Arbitrator Selection
Arbitrators hold your clients’ fates in their hands, but who are they and how might they decide? AI seems tailor-made to answer these questions. Ferreting out arbitrator information sometimes requires serious investigative skills, and relying on your standard all-office “ISO” seems woefully inadequate for a complex mass arbitration.
Clause Review
Mass arbitration is still in its relative infancy, and smart companies have tried all kinds of strategies to craft legally sound arbitration clauses that meet the goals of the company. Consider harnessing AI to scour publicly facing consumer arbitration clauses to keep on top of best practices in arbitration clause drafting.
Solicitation Sleuthing
Robo-powered and potentially misleading client solicitations are the first seeds of many mass arbitration harvests. Indiscriminate solicitations yield dubious client/lawyer relationships and a bumper crop of names of people who may or may not be within the scope of the purported mass arbitration—and may or may not understand that by “clicking yes” they were consenting to initiate any type of legal action.

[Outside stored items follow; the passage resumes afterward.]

(** [func Join(elem ...string) string] for the two elements [Set] passes,
    with the separator of a Unix host: the elements from the first
    non-empty one on are joined by [/] and the result is cleaned. *)
Definition Join (a b : string) : string :=
  if negb (String.eqb a "") then path.Clean (a ++ "/" ++ b)
  else if negb (String.eqb b "") then path.Clean b
  else "".

(** [func Abs(path string) (string, error)] on a Unix host, in a process
    whose working directory ([os.Getwd()]) is [wd]:
<<
    if IsAbs(path) { return Clean(path), nil }
    ...
    return Join(wd, path), nil
>> *)
Definition Abs (wd p : string) : string :=
  if strings.HasPrefix p "/" then path.Clean p else Join wd p.

End filepath.

(** ** [encoding/hex] *)

Module hex.

Definition hextable : string := "0123456789abcdef".

Definition digit (n : Z) : ascii :=
  match String.get (Z.to_nat n) hextable with
  | Some c => c
  | None => "0"%char
  end.

(** [func EncodeToString(src []byte) string]: two digits per byte,
    [hextable[v>>4]] then [hextable[v&0x0f]]. *)
Fixpoint EncodeToString (src : bytes) : string :=
  match src with
  | [] => ""
  | v :: rest =>
      String (digit (Z.shiftr v 4))
             (String (digit (Z.land v 15)) (EncodeToString rest))
  end.

(** [fromHexChar]: the value of a digit [0-9], [a-f] or [A-F]. *)
Definition fromHexChar (c : ascii) : option Z :=
  let n := Z.of_N (N_of_ascii c) in
  if (48 <=? n) && (n <=? 57) then Some (n - 48)
  else if (97 <=? n) && (n <=? 102) then Some (n - 97 + 10)
  else if (65 <=? n) && (n <=? 70) then Some (n - 65 + 10)
  else None.

(** [func Decode(dst, src []byte) (int, error)] together with
    [func DecodeString(s string) ([]byte, error)], which returns
    [dst[:n]] and the error: the bytes decoded before the first error are
    returned with it.
<<
    i, j := 0, 1
    for ; j < len(src); j += 2 {
        a, ok := fromHexChar(src[j-1]); if !ok { return i, InvalidByteError(src[j-1]) }
        b, ok := fromHexChar(src[j]);   if !ok { return i, InvalidByteError(src[j]) }
        dst[i] = (a << 4) | b
        i++
    }
    if len(src)%2 == 1 {
        if _, ok := fromHexChar(src[j-1]); !ok { return i, InvalidByteError(src[j-1]) }
        return i, ErrLength
    }
    return i, nil
>> *)
Fixpoint DecodeString (s : string) : bytes * option error :=
  match s with
  | EmptyString => ([], None)
  | String p EmptyString =>
      match fromHexChar p with
      | None => ([], Some (InvalidByteError p))
      | Some _ => ([], Some ErrLength)
      end
  | String p (String q rest) =>
      match fromHexChar p with
      | None => ([], Some (InvalidByteError p))
      | Some a =>
          match fromHexChar q with
          | None => ([], Some (InvalidByteError q))
          | Some b =>
              let '(dst, err) := DecodeString rest in
              (Z.lor (Z.shiftl a 4) b :: dst, err)
          end
      end
  end.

Knowing who and how many professional plaintiffs in your claimant pool spend their days clicking “sign me up” to a slew of sometimes overlapping actions is useful as part of an overall claims analysis. As with other big data roundups, AI can help.
Research Optimization
No more late nights sifting through head notes and case text? Not so fast. AI mimics the human voice, but sometimes it generates false results that are nothing but pure fabrication. Imagine citing Smith v. Jones only to find out it’s a figment of the AI mind. No question, AI can—and already is—sharpening legal research by combing vast data sets for relevant precedent. And just as AI might cast its net too wide, it also may return too-narrow results because it may lack that human ability to reason by analogy, extension, or implication like the best litigators do. AI may help you find more faster, but you still must read it and apply that ineffably human touch of persuasion.
Pattern Responses
Legal-specific AI may help standardize and automate certain responsive pleadings once a master template is set. It also can be used to comb existing repositories of information internally and externally to identify useful exemplars. AI seems particularly useful for the mechanical adaptation task once the hard human thinking of setting the initial strategy and master response is set.
Document Dumps
At first blush, AI would seem an attractive replacement for hours spent in document review, but the learning feature of AI must not inadvertently result in unanticipated disclosures. AI is notoriously promiscuous when it comes to information. If you are tempted to harness AI for document review tasks, consider an AI tool tailored to the legal profession that doesn’t “hallucinate” imaginary document results or spill your clients’ secrets.
While an AI replacement won’t likely replace flesh-and-blood arbitrators anytime soon, AI has its uses. AI seems primed to supercharge efficiency in data collection and review in certain hours-dense tasks, but quality control is key.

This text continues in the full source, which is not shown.